Drug use by young people is treated as a health issue, and addressed through evidence-based treatment, education and prevention.
First steps by 2020
Ensure all secondary-age students have education about alcohol and other drugs (AOD) which is age-appropriate and accurate. Students should be engaged in the design of education models, which should also involve families, be relevant to young people’s lives, and address prevention, harm minimisation and help-seeking.
Extend youth AOD services to ensure all young people can access support, wherever they live. There should be a particular focus on rural communities, and funding models should fully cover the costs of rural service delivery.
Strengthen the cultural capacity of youth AOD services and detox services, and expand options for Aboriginal designed and controlled services on a healing model for young people. (Lessons could be taken from the Bujilwarra and Wulgunggo Ngalu models.) Focus on expanding access for rural and regional communities and young women.
Investigate the viability of running a drug-checking pilot at music and entertainment venues, with the aim of minimising drug-related harm. It should happen in partnership with Ambulance Victoria, DanceWize, Victoria Police and health services, and be informed by evidence from models overseas and interstate.

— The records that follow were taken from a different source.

Definition liquidityReason (winner : Dex) (winnerScore otherScore : Q) : string :=
  String.append "Large order - "
    (String.append (dex_name winner)
      (String.append " has better liquidity ("
        (String.append (percent winnerScore)
          (String.append " vs "
            (String.append (percent otherScore) ") with similar price"))))).

(** The decision of [compareAndRoute] once both quotes have arrived. *)
Definition selectRoute (amount : Q) (raydiumQuote meteoraQuote : DexQuote)
    : Dex * string :=
  let raydiumEffective := effective raydiumQuote in
  let meteoraEffective := effective meteoraQuote in
  let isLargeOrder := Js.gtb amount 100 in
  let liquidityThreshold := round 0.8 in
  if isLargeOrder then
    let priceDiffPercent := priceDiffPercent raydiumEffective meteoraEffective in
    if DexRouter.lt_1 priceDiffPercent
       && Js.gtb (liquidityScore raydiumQuote) liquidityThreshold
       && Js.gtb (liquidityScore raydiumQuote) (liquidityScore meteoraQuote)
    then (Raydium,
          liquidityReason Raydium (liquidityScore raydiumQuote)
            (liquidityScore meteoraQuote))
    else if DexRouter.lt_1 priceDiffPercent
       && Js.gtb (liquidityScore meteoraQuote) liquidityThreshold
       && Js.gtb (liquidityScore meteoraQuote) (liquidityScore raydiumQuote)
    then (Meteora,
          liquidityReason Meteora (liquidityScore meteoraQuote)
            (liquidityScore raydiumQuote))
    else DexRouter.bestPrice raydiumEffective meteoraEffective
  else DexRouter.bestPrice raydiumEffective meteoraEffective.

Definition compareAndRoute (tokenIn tokenOut : string) (amount : Q)
    (dr dm : DexRouter.QuoteDraws) : RoutingResult :=
  let raydiumQuote := getRaydiumQuote tokenIn tokenOut amount dr in
  let meteoraQuote := getMeteorQuote tokenIn tokenOut amount dm in
  let '(selectedDex, reason) := selectRoute amount raydiumQuote meteoraQuote in
  {| selectedDex := selectedDex;
     raydiumQuote := raydiumQuote;
     meteoraQuote := meteoraQuote;
     reason := reason |}.

Definition executeSwap (tokenIn tokenOut : string) (amount : Q) (dex : Dex)
    (quotedPrice : Q) (r : DexRouter.SwapDraws) : SwapResult :=
  let slippage :=
    add (round (- 0.005)) (mul (DexRouter.u_slippage r) (round 0.007)) in
  let executedPrice := mul quotedPrice (add 1 slippage) in
  let txHash := String.append (DexRouter.dex_tag dex) (DexRouter.nanoid44 r) in
  let success := Js.gtb (DexRouter.u_success r) (round 0.05) in
  {| success := success;
     txHash := txHash;
     executedPrice := Number_toFixed 8 executedPrice;
     swap_dex := dex;
     slippage := Number_toFixed 6 slippage |}.

End DexRouter64.

(** ** services/websocket.ts (class [WebSocketManager]) *)

Module WebSocketManager.

(** A [WebSocket] object is identified by a number.  Its [readyState] and
    the fact that its [send] raises belong to the socket, not to the manager:
    they are read from [sock] when a message is broadcast. *)
Record Socket := {
  readyState : nat;
  send_raises : bool
}.

Record t := {
  rooms : gmap string (gset nat);
  allConnections : gset nat
}.

Definition empty : t := {| rooms := ∅; allConnections := ∅ |}.

(** The [close] and [error] listeners that [joinRoom] installs on the socket
    call [leaveRoom orderId ws] when the socket fires them. *)
Definition joinRoom (orderId : string) (ws : nat) (m : t) : t :=
  let rooms1 :=
    match rooms m !! orderId with
    | Some _ => rooms m
    | None => <[orderId := ∅]> (rooms m)
    end in
  let room := default ∅ (rooms1 !! orderId) in
  {| rooms := <[orderId := room ∪ {[ws]}]> rooms1;
     allConnections := allConnections m ∪ {[ws]} |}.

Definition leaveRoom (orderId : string) (ws : nat) (m : t) : t :=
  let rooms' :=
    match rooms m !! orderId with
    | Some room =>
        let room' := room ∖ {[ws]} in
        if decide (size room' = 0%nat) then delete orderId (rooms m)
        else <[orderId := room']> (rooms m)
    | None => rooms m
    end in
  {| rooms := rooms'; allConnections := allConnections m ∖ {[ws]} |}.

(** The variables of the loop of [broadcast]; [wire] collects the frames
    handed to [ws.send]. *)
Record LoopState := {
  room : gset nat;
  conns : gset nat;
  sentCount : nat;
  failedCount : nat;
  wire : list (nat * OrderStatus)
}.

(** The body of [for (const ws of room)]: deleting the element under the
    cursor does not disturb the iteration over a JavaScript [Set]. *)
Definition visit (sock : nat -> Socket) (message : OrderStatus)
    (s : LoopState) (ws : nat) : LoopState :=
  if Nat.eqb (readyState (sock ws)) 1 then
    if send_raises (sock ws) then
      {| room := room s ∖ {[ws]}; conns := conns s ∖ {[ws]};
         sentCount := sentCount s; failedCount := S (failedCount s);
         wire := wire s |}
    else
      {| room := room s; conns := conns s;
         sentCount := S (sentCount s); failedCount := failedCount s;
         wire := wire s ++ [(ws, message)] |}
  else
    {| room := room s ∖ {[ws]}; conns := conns s ∖ {[ws]};
       sentCount := sentCount s; failedCount := S (failedCount s);
       wire := wire s |}.

(** [broadcast] returns the manager it leaves and the frames it sent. *)
Definition broadcast (sock : nat -> Socket) (orderId : string)
    (message : OrderStatus) (m : t) : t * list (nat * OrderStatus) :=
  match rooms m !! orderId with
  | None => (m, [])
  | Some r =>
      if decide (size r = 0%nat) then (m, [])
      else
        let s0 := {| room := r; conns := allConnections m;
                     sentCount := 0; failedCount := 0; wire := [] |} in
        let s := fold_left (visit sock message) (elements r) s0 in
        ({| rooms := <[orderId := room s]> (rooms m);
            allConnections := conns s |}, wire s)
  end.

Definition getRoomCount (m : t) : nat := size (rooms m).

Definition getConnectionCount (m : t) : nat := size (allConnections m).

Definition getRoomClientCount (orderId : string) (m : t) : nat :=
  match rooms m !! orderId with
  | Some r => size r
  | None => 0
  end.

Definition createStatusMessage (orderId : string) (status : OrderStatusType)
    (data : option OrderStatusData) (now : nat) : OrderStatus :=
  {| orderId := orderId; status := status; data := data; timestamp := now |}.

(** [cleanup] returns the cleared manager and the sockets it closed
    (with code 1000); an error raised by [close] is ignored. *)
Definition cleanup (m : t) : t * list nat :=
  (empty, elements (allConnections m)).

(** The operations that change the manager. *)
Inductive Op :=
| JoinRoom (orderId : string) (ws : nat)
| LeaveRoom (orderId : string) (ws : nat)
| BroadcastTo (orderId : string) (message : OrderStatus)
| Cleanup.

Definition apply (sock : nat -> Socket) (op : Op) (m : t) : t :=
  match op with
  | JoinRoom o ws => joinRoom o ws m
  | LeaveRoom o ws => leaveRoom o ws m
  | BroadcastTo o msg => fst (broadcast sock o msg m)
  | Cleanup => fst (cleanup m)
  end.

(** Every handle in a room is in the global connection set. *)
Definition rooms_tracked (m : t) : Prop :=
  ∀ (o : string) (r : gset nat) (ws : nat),
    rooms m !! o = Some r → ws ∈ r → ws ∈ allConnections m.

(** [ws] is in no room other than [o]. *)
Definition only_in (o : string) (ws : nat) (m : t) : Prop :=
  ∀ (o' : string) (r : gset nat),
    rooms m !! o' = Some r → ws ∈ r → o' = o.

(** A socket is unreachable when it is not open or its [send] raises. *)
Definition unreachable (sock : nat -> Socket) (ws : nat) : bool :=
  negb (Nat.eqb (readyState (sock ws)) 1) || send_raises (sock ws).

(** The condition under which an operation keeps [rooms_tracked]: a handle
    that the operation drops from the global set is in no other room.
    [leaveRoom] drops its handle; [broadcast] drops the members of the room
    that are unreachable. *)
Definition one_room_per_handle (sock : nat -> Socket) (op : Op) (m : t) : Prop :=
  match op with
  | LeaveRoom o ws => only_in o ws m
  | BroadcastTo o _ =>
      ∀ r ws, rooms m !! o = Some r → ws ∈ r → unreachable sock ws = true →
        only_in o ws m
  | JoinRoom _ _ | Cleanup => True
  end.

End WebSocketManager.

(** ** workers/orderWorker.ts *)

Module OrderWorker.

(** What a [catch] clause can receive: an [Error] object with its message,
    or a value that is not an [Error]. *)
Inductive Thrown :=
| ErrorObject (message : string)
| OtherValue.

(** The optional [data] argument of [updateOrderStatus]. *)
Record DbData := {
  db_dex : option Dex;
  db_txHash : option string;
  db_price : option Q;
  db_error : option string
}.

(** The [data] object handed to [prisma.order.update]. *)
Record DbUpdate := {
  upd_status : OrderStatusType;
  upd_dex : option Dex;
  upd_txHash : option string;
  upd_price : option Q;
  upd_error : option string
}.

Inductive Event :=
| Persisted (orderId : string) (u : DbUpdate)
| Broadcast (orderId : string) (message : OrderStatus).

(** The surroundings of one attempt.  [store_outcomes] gives the outcome of
    the coming calls of [prisma.order.update], in order: [None] when the
    call resolves, [Some e] when it rejects with [e]; past the end of the
    list every call resolves. *)
Record World := {
  store_outcomes : list (option Thrown);
  clock : nat;
  wsManager : WebSocketManager.t;
  sockets : nat → WebSocketManager.Socket;
  wire : list (nat * OrderStatus)
}.

Inductive Outcome (A : Type) :=
| Returned (a : A)
| Raised (e : Thrown).

Arguments Returned {A} a.
Arguments Raised {A} e.

(** An asynchronous computation: from a world to its outcome, the world it
    leaves and the events it produced, oldest first. *)
Definition M (A : Type) : Type := World → Outcome A * World * list Event.

Definition ret {A} (a : A) : M A := fun w => (Returned a, w, []).

Definition throw {A} (e : Thrown) : M A := fun w => (Raised e, w, []).

Definition bind {A B} (m : M A) (f : A → M B) : M B :=
  fun w =>
    match m w with
    | (Returned a, w1, l1) =>
        let '(r, w2, l2) := f a w1 in (r, w2, l1 ++ l2)
    | (Raised e, w1, l1) => (Raised e, w1, l1)
    end.

Definition try_catch {A} (m : M A) (handler : Thrown → M A) : M A :=
  fun w =>
    match m w with
    | (Returned a, w1, l1) => (Returned a, w1, l1)
    | (Raised e, w1, l1) =>
        let '(r, w2, l2) := handler e w1 in (r, w2, l1 ++ l2)
    end.

Notation "x <- m ;; k" := (bind m (fun x => k))
  (at level 100, m at next level, right associativity).
Notation "m ;; k" := (bind m (fun _ => k))
  (at level 100, right associativity).

(** [...(data?.f && { f: data.f })]: the field is written when it is truthy. *)
Definition spread_str (o : option string) : option string :=
  match o with
  | Some s => if Js.truthy_str s then Some s else None
  | None => None
  end.

Definition spread_num (o : option Q) : option Q :=
  match o with
  | Some x => if Js.truthy_num x then Some x else None
  | None => None
  end.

All young people have their physical and sexual health needs met, including through high quality education and access to appropriate services.
First steps by 2020
Expand opportunities for young people to take part in physical exercise, in partnership with sporting clubs, health providers and youth services. Focus on young people at higher risk of not taking part, such as young people with disability, young women, and young people on low incomes.
Improve health outcomes for young women by implementing the recommendations of Women’s Health Victoria. Priorities include enhancing young women’s health literacy, promoting positive body image, tackling objectification of girls and women, empowering young women to know their rights (including in health services), and working with young men to challenge abusive ideas about gender and promote respectful relationships. There should be a strong commitment to youth engagement throughout.
Provide sexual health education accessible to all secondary-age students, which is accurate, age-appropriate, relevant to the students' lives, and addresses issues affecting young people, including consent, respect, critical media skills, and coping with impacts of social media and pornography. Education models should be engaging and relevant to all students, including students with disability, students from culturally diverse backgrounds, and students who are same-sex attracted and/or sex or gender diverse.
Expand young people's access to generalist health care, for example through the Doctors in Secondary Schools program. There should be a focus on communities where young people face geographical isolation and/or financial disadvantage.
Resource local data collection about young people’s wellbeing, which is detailed, up-to-date, continuous, comparative, accessible and trustworthy. For example, some communities have used the Middle Years Development Index and Communities that Care.
How you can take action
Ask your local candidates these questions in the lead up to the 2018 state election:
1. What are their top priorities for improving young people’s mental and physical health?
2. What will their parties do to improve young people’s access to mental health services in rural, regional and interface communities?
3. Schools are under great pressure to protect students’ mental health and respond when students show signs of mental illness. How would your candidates support schools in relation to student mental health?
4. What sort of education do they think secondary students should be receiving about alcohol and other drugs?